(** The loop over the classes in [StratifiedShuffleSplit._iter_indices]. *)
Fixpoint draw_classes (y_indices class_counts n_i t_i : list nat) (i : nat)
         (train test : list nat) (s : S) : list nat * list nat * S :=
  match class_counts, n_i, t_i with
  | c :: class_counts', n :: n_i', t :: t_i' =>
      let '(perm, s) := permutation_n c s in
      let perm_indices_class_i := take_clip (class_indices y_indices i) perm in
      let train := train ++ take n perm_indices_class_i in
      let test := test ++ take t (drop n perm_indices_class_i) in
      draw_classes y_indices class_counts' n_i' t_i' (Datatypes.S i) train test s
  | _, _, _ => (train, test, s)
  end.

(** The first split yielded by [StratifiedShuffleSplit(test_size=n_test,
    train_size=n_train, random_state=rng).split(X, y)]; [n_samples] is
    [len(X)]. *)
Definition _iter_indices (n_samples : nat) (y : list nat)
           (test_size train_size : nat) (rng : S)
  : result (list nat * list nat) * S :=
  match _validate_shuffle_split n_samples (Count test_size)
                                (Some (Count train_size)) with
  | Raise e => (Raise e, rng)
  | Ok (n_train, n_test) =>
      let classes := np_unique y in
      let y_indices := np_unique_inverse y in
      let n_classes := length classes in
      let class_counts := bincount y_indices in
      if bool_decide (class_counts = []) then (Raise ValueError, rng)
      else if bool_decide (np_min class_counts < 2) then (Raise ValueError, rng)
      else if bool_decide (n_train < n_classes) then (Raise ValueError, rng)
      else if bool_decide (n_test < n_classes) then (Raise ValueError, rng)
      else
        let '(n_i, rng) := _approximate_mode class_counts n_train rng in
        let class_counts_remaining :=
          zip_with Nat.sub class_counts n_i in
        let '(t_i, rng) :=
          _approximate_mode class_counts_remaining n_test rng in
        let '(train, test, rng) :=
          draw_classes y_indices class_counts n_i t_i 0 [] [] rng in
        let '(train, rng) := permutation train rng in
        let '(test, rng) := permutation test rng in
        (Ok (train, test), rng)
  end.

(** [train_test_split(X, y, test_size=0.2, random_state=random_state,
    stratify=y)].  [global] is the state of the generator shared through
    [np.random]; the returned state is what it is afterwards. *)
Definition train_test_split (X : DataFrame) (y : Series)
           (random_state : option Z) (global : S)
  : result (DataFrame * DataFrame * Series * Series) * S :=
  let n_samples := length (index X) in
  if negb (bool_decide (length (values y) = n_samples))
  then (Raise ValueError, global)
  else
    match _validate_shuffle_split n_samples (Fraction (1 # 5)) None with
    | Raise e => (Raise e, global)
    | Ok (n_train, n_test) =>
        let rng := check_random_state random_state global in
        let '(r, rng) := _iter_indices n_samples (values y) n_test n_train rng in
        let global := match random_state with
                      | None => rng
                      | Some _ => global
                      end in
        (('(train, test) ← r;
          X_train ← iloc X train;
          X_test ← iloc X test;
          y_train ← iloc_series y train;
          y_test ← iloc_series y test;
          Ok (X_train, X_test, y_train, y_test)), global)
    end.

(** ** Splitter ([_split]) and the transform stage *)

Definition _split (X : DataFrame) (y : Series) (global : S)
  : result (list (string * partition)) * S :=
  let '(r, global) := train_test_split X y (Some 42%Z) global in
  (('(X_train, X_test, y_train, y_test) ← r;
    let result := dict [("X_train", Frame X_train);
                        ("X_test", Frame X_test);
                        ("y_train", Labels y_train);
                        ("y_test", Labels y_test)] in
    Ok result), global).

Definition transform_data (df : Table) (global : S)
  : result (list (string * partition) * list (label * nat)) * S :=
  match _clean df with
  | Raise e => (Raise e, global)
  | Ok cleaned =>
      match _encode cleaned with
      | Raise e => (Raise e, global)
      | Ok (X, y, label_mapping) =>
          let '(r, global) := _split X y global in
          ((split_df ← r; Ok (split_df, label_mapping)), global)
      end
  end.

End Splitter.

(** ** A concrete generator

    A linear congruential generator; it stands in for the Mersenne Twister
    when the splitter is run on examples. *)
Definition lcg_next (s : N) : N := ((s * 1103515245 + 12345) mod 2147483648)%N.
(** A valid sonar block can be rejected because of the guidance block,
    and stays stored. *)
Example config_set_sonar_rejected_for_guidance :
  let d := {| version := 1;
              sonar := {| cfg_sample_rate := 0; chirp_duration_ms := 0;
                          chirp_f0 := 0; chirp_f1 := 0;
                          detection_threshold := 0; max_range_cm := 0;
                          min_range_cm := 0 |};
              guidance := {| navigation_constant := 0; max_acceleration := 0;
                             guidance_min_range_cm := 0 |};
              logging_enabled := false; log_level := 0 |} in
  let sc := {| cfg_sample_rate := 200000; chirp_duration_ms := 1;
               chirp_f0 := 38000; chirp_f1 := 42000;
               detection_threshold := 1000; max_range_cm := 500;
               min_range_cm := 10 |} in
  exists c', config_set_sonar (Some d) (Some sc) = ((-6)%Z, Some c') /\
             sonar c' = sc.
Proof.
  cbv zeta. eexists. split.
  - unfold config_set_sonar. f_equal.
    unfold config_validate. cbn [sonar guidance cfg_sample_rate
      chirp_duration_ms chirp_f0 chirp_f1 max_range_cm min_range_cm
      navigation_constant max_acceleration].
    cbn [Z.ltb Z.eqb Z.leb Z.compare Pos.compare Pos.compare_cont orb].
    replace (Rltb 0 1) with true by (symmetry; apply Rltb_true; lra).
    reflexivity.
  - reflexivity.
Qed.

(** ** Calibration *)

Lemma unity_mic_cal_arrays (a b c d e f g h i j k l : R) (b0 b1 : bool) :
  unity_mic_cal {| gain := [a; b; c; d]; phase_offset := [e; f; g; h];
                   dc_offset := [i; j; k; l]; calibrated := b0 |} b1 =
  {| gain := [1; 1; 1; 1]%R; phase_offset := [0; 0; 0; 0]%R;
     dc_offset := [0; 0; 0; 0]%R; calibrated := b1 |}.
Proof. reflexivity. Qed.

(** Invariant of the reachable structures. *)
Lemma cal_reachable_inv (c : system_calibration_t) :
  cal_reachable c ->
  system_calibrated c = false /\
  gain (mic_cal c) = [1; 1; 1; 1]%R /\
  phase_offset (mic_cal c) = [0; 0; 0; 0]%R /\
  dc_offset (mic_cal c) = [0; 0; 0; 0]%R /\
  speed_of_sound c =
    (SPEED_OF_SOUND_BASE + SPEED_OF_SOUND_COEFF * temperature c)%R.
Proof.
  induction 1 as [c0 c H|c ref len rc c' Hr IH H|c t rc c' Hr IH H].
  - unfold calibration_init in H. injection H as <-.
    repeat split; reflexivity.
  - destruct IH as (H1 & H2 & H3 & H4 & H5).
    unfold calibration_calibrate_mics in H.
    destruct ref; [|injection H as _ <-; done].
    destruct (len =? 0)%Z; [injection H as _ <-; done|].
    injection H as _ <-.
    cbn [system_calibrated mic_cal speed_of_sound temperature].
    destruct (mic_cal c) as [g p d b]. cbn [gain phase_offset dc_offset] in *.
    subst g p d. rewrite unity_mic_cal_arrays.
    repeat split; assumption.
  - destruct IH as (H1 & H2 & H3 & H4 & H5).
    unfold calibration_set_temperature in H. injection H as _ <-.
    repeat split; assumption.
Qed.
(* ===== verification/_CoqProject ===== *)
-Q . S2P
Prelude.v
Varint.v
Text.v
Record.v
Float.v
ValueOrder.v
Format.v
Coerce.v
ValueProperties.v
Functions.v
FunctionProperties.v
Tokenizer.v
TokenizerProperties.v
Ast.v
Grammar.v
Statements.v
GrammarProperties.v
Printer.v
PrintTokens.v
PrintParse.v
PrintExpr.v
PrintSelect.v
PrintLex.v
PrintProperties.v
Header.v
Freelist.v
Vfs.v
Journal.v
Wal.v
Lock.v
Shm.v
Checkpoint.v
PageCache.v
Pager.v
Commit.v
Transactions.v
WalCommit.v
Open.v
Allocator.v
BtreePage.v
LeafPage.v
LeafDelete.v
LeafSearch.v
Btree.v
Tree.v
TreeSplit.v
Overflow.v
TableTree.v
Table.v
TableDelete.v
Cursor.v
CursorScan.v
CursorSeek.v
TableProperties.v
IndexBtree.v
IndexScan.v
IndexProperties.v
Program.v
Vm.v
VmCursor.v
Sorter.v
SorterProperties.v
Exec.v
Codegen.v
CodegenExpr.v
Eval.v
CodegenState.v
CodegenRun.v
CodegenCond.v
CodegenValue.v
CodegenCall.v
CodegenSelect.v
CodegenSeek.v
CodegenAggregate.v
CodegenEntry.v
ExecRun.v
CodegenRows.v
CodegenLoop.v
SelectTable.v
SelectProperties.v
(* ===== verification/Prelude.v ===== *)
(** * sqlite-rs: a verification development

    sqlite-rs is a Rust implementation of SQLite's file format and SQL dialect.
    This library models it from the bytes of its files up to the rows a SELECT
    returns: the record format, the files and locks, the journals, the pager,
    table and index b-trees, the tokenizer, parser and printer, values and
    scalar functions, the code generator for expressions and single-table
    SELECTs, and the virtual machine that runs its programs.

    ** How the parts fit together

    A table is a b-tree of pages ([src/btree.rs], [src/btree/table]); its leaf
    cells carry records ([src/record]) whose payload may continue on overflow
    pages.  An index is a b-tree of keys ([src/btree/index.rs]).  The b-tree
    code reads and writes pages through the pager ([src/pager.rs]), which keeps
    the pages of the open transaction in a map of dirty pages, caches clean
    ones, allocates from the freelist ([src/pager/freelist.rs]) and commits
    through a rollback journal ([src/pager/journal.rs]) or a write-ahead log
    ([src/pager/wal.rs], [src/pager/checkpoint.rs]).  Connections of different
    processes exclude each other with byte-range locks ([src/vfs/lock.rs]) and
    announce readers in the wal-index ([src/vfs/shm.rs]).  A statement's text is
    cut into tokens ([src/parser/tokenizer.rs]) and parsed into a syntax tree
    ([src/parser/grammar.rs], [ast.rs]), from which the code generator
    ([src/codegen.rs], [src/codegen/expr], [src/codegen/select]) makes a program;
    the machine ([src/vdbe]) runs it one instruction at a time over registers
    and cursors, the cursors over the b-trees.

    ** How the code is translated

    A pure function is a Gallina function; [Result] is [result], [?] its bind.
    A method on [&mut self] is a function in the monad [M S E], which returns
    the new state also when it fails, so that changes made before an error are
    kept.  Bytes and machine integers are [Z], a slice is a list; reads out of
    range give [None] as [slice::get] does, and wrapping and saturating
    arithmetic is written out ([wrap], [sat_add], [sat_sub], [sat_mul]).
    Loops that are not structural take fuel.  Where the source counts the rounds
    itself, the fuel is that count and running out is the source's error; the
    loops of the cursors and of the parser, which the source does not count, end
    in an outcome of their own when it runs out ([BtDiverged], [PfDiverged]), and
    theorems show that this does not occur; the remaining searches get at least
    the length of what they search.  The operating system's locks are the class
    [Fcntl] with the laws of POSIX record locks, instantiated by [LockTable];
    the host's byte order is the class [Host]; the alphabetic and numeric
    classes of Unicode are the class [Unicode]; random nonces and salts, and the
    wal-index values a checkpoint reads, are arguments.  Doubles are their 64
    bits.  The code generator runs in the monad [G] over its emitter and
    registers.  What is generated for subqueries ([sub], [hoist],
    [materialize]) and what the opcodes outside the model do ([other_op]) are
    arguments of the definitions that use them.

    ** Files

    - [Prelude]: results, the state monad, lists as byte buffers, big-endian
      integers, saturating arithmetic.
    - [Varint], [Text], [Record]: [src/record]: varints, UTF-8 and UTF-16,
      serial types, encoder and the full and partial decoders.
    - [Float], [ValueOrder], [Format], [Coerce]: doubles, the orders of values
      and keys, rendering, affinities, casts and arithmetic
      ([src/record/collation.rs], [src/vdbe/compare.rs], [coerce.rs],
      [affinity.rs], [cast.rs], [src/format.rs]); [ValueProperties].
    - [Functions]: [src/vdbe/functions.rs]: scalar functions, LIKE and GLOB;
      [FunctionProperties].
    - [Tokenizer], [Ast], [Grammar], [Statements], [Printer]: [src/parser]: the
      tokenizer, the trees, expressions and SELECT, other statements, the
      printer; [TokenizerProperties], [GrammarProperties].  [PrintTokens],
      [PrintParse], [PrintExpr], [PrintSelect], [PrintLex] and
      [PrintProperties] show that printed queries parse back.
    - [Header], [Freelist]: [src/header.rs], [src/pager/freelist.rs].
    - [Vfs]: [src/vfs/memory.rs], [src/vfs/page_source.rs]: files as byte lists
      with a log of changes, which crash theorems cut anywhere.
    - [Journal], [Wal], [Checkpoint]: the two journals and the backfill.
    - [Lock], [Shm]: the lock ladder and the reader slots of the wal-index.
    - [PageCache], [Pager]: [src/pager.rs]: cache, reads, transactions, commits,
      mode switches, allocation; [Commit], [Transactions], [WalCommit], [Open]
      and [Allocator] hold the theorems about them.
    - [BtreePage], [LeafPage], [LeafDelete], [LeafSearch]: one b-tree page:
      cell pointers, freeblocks, in-place edits, searches.
    - [Btree]: descent, overflow chains, insertion with splits, deletion with
      collapse ([src/btree/table/insert.rs], [delete.rs]).
    - [Tree], [TreeSplit], [Overflow], [Table], [TableDelete]: the invariant
      relating a tree of pages with its overflow chains to sorted rows and to a
      finite map, and what insertion and deletion do to it.
    - [Cursor], [CursorScan], [CursorSeek]: [TableCursor], its scans and
      lookups; [TableTree], [TableProperties]: the theorems about tables.
    - [IndexBtree], [IndexScan], [IndexProperties]: [src/btree/index.rs],
      [index/insert.rs], [index/delete.rs]: the index cursor, insertion and
      deletion; index trees as lists of entries, scans and seeks.
    - [Program], [Vm], [VmCursor], [Sorter], [Exec]: [src/vdbe]: programs and
      aggregates, the machine's state and its register and control opcodes,
      cursor opcodes, the sorter, the execution loop; [SorterProperties] on the
      bounded sorter, [ExecRun] on runs of programs.
    - [Codegen], [CodegenExpr]: [src/codegen.rs], [src/codegen/expr]: emitter,
      labels, registers and scopes; conditions and values.  [Eval] is a reference
      evaluator of expressions; [CodegenState], [CodegenRun], [CodegenCond],
      [CodegenValue] and [CodegenCall] show that compiled code computes it.
    - [CodegenSelect], [CodegenSeek], [CodegenAggregate], [CodegenEntry]:
      [src/codegen/select]: result columns, ORDER BY and LIMIT, scans, index
      seeks, aggregates, whole programs.  [CodegenRows], [CodegenLoop],
      [SelectTable] and [SelectProperties] lead from there to what a compiled
      SELECT returns.

    ** What the theorems show

    - Formats: encoders and decoders are inverse, decoders total, the partial
      decoders agree with the full one.
    - Crash safety: a rollback-journal commit cut between any two of its file
      operations or inside a write to the journal, its writes to the main file
      torn or lost, recovers to the old database, or is refused when the
      journal's header itself is cut; a log cut anywhere shows the last complete
      commit; opening shows the database the main file, journal and log stand
      for.
    - Isolation: the lock ladder excludes writers in every reachable state of
      any number of processes; a checkpoint keeps every announced reader's
      snapshot.
    - Pager: reads after writes, rollback, commit and page allocation against
      their abstract meaning; the cache refines a least-recently-used list.
    - Tables: [insert_row] and [delete_row] implement insertion into and
      deletion from a finite map through any number of splits and collapses,
      under the conditions below; scans and lookups read that map back; a cursor
      move returns on any pages.
    - Indexes: the cursor returns every entry in both directions, and from a
      sought key on exactly the entries not less than it; its moves return on
      any pages.
    - Values and functions: one order with a sort key, what the operators compute
      on 64-bit integers, numeric prefixes, LIKE and GLOB against their declarative meaning.
    - Syntax: tokens partition the source; the parser is total with as much
      fuel as there are tokens and keeps its depth counter; printed queries
      parse back.
    - Queries: a SELECT over one table that no index shortens, compiled and run
      over the b-tree, returns the projections of the rows its WHERE accepts, in
      order, cut to LIMIT and OFFSET; a SELECT without FROM returns its values;
      the bounded sorter of ORDER BY with LIMIT returns the first rows of the
      full sort; every call for a row returns within the step limit.
    - Several theorems state defects: closed counterexamples or theorems whose
      conclusion is what the code does where a comment says otherwise.  They
      back the findings of the manifest.

    ** Bounds and fuel

    Page sizes are 512 to 65536 as the header parser enforces.  Tree heights are
    limited by [MAX_PAGES_VISITED], as in the source.  Cursor steps get
    [budget] rounds, log scans the length of the log, journal recovery its
    record count.  Insertion assumes that the halves of a leaf split by cell
    count fit their pages ([leaf_room]); [even_rows_have_room] gives a class of
    tables where they do, and [uneven_split_destroys_rows] shows what happens
    where they do not.  Deletion is about tables that do not use page 1
    ([collapse_into_page1_overflows]) and pages of at most 32768 bytes.  Crash
    theorems assume that the completed writes to a journal are in place in the
    order they were made.  The parser's fuel is the number of tokens, the
    expression compiler's three times the size of the expression, a program's
    the [MAX_STEPS] of the source.  The theorem on SELECTs is about [covered]
    expressions (no subqueries and no anonymous parameters) and
    statements for which [plain_scan] holds (no shorter access path applies).

    ** Not modelled

    - A page edit that fails halfway leaves its buffer partly written in the
      source; the model returns the error without the partial buffer.
    - The POSIX file system behind [src/vfs/unix.rs] and [src/sys], and the
      command line ([src/bin]): input and output.
    - The schema tables and the reader of stored CREATE statements
      ([src/btree/master.rs], [src/schema]): table descriptions are arguments.
    - Joins, subqueries, views and CTEs, data-changing statements, DDL, PRAGMA,
      ANALYZE and EXPLAIN in the code generator, the planner's cost model, and
      the opcodes only they use, the index opcodes among them: [other_op].
    - Whether insertion into an index keeps its keys sorted through splits: the
      operations are modelled and run, the theorems are about reading. *)

From stdpp Require Import prelude gmap list numbers.
From Stdlib Require Import ZArith Lia.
# # #
Your instructions.
Which of the lines in the material above contain "modelled"? Copy each one out.

Answer to this task.
    ** Not modelled
      operations are modelled and run, the theorems are about reading. *)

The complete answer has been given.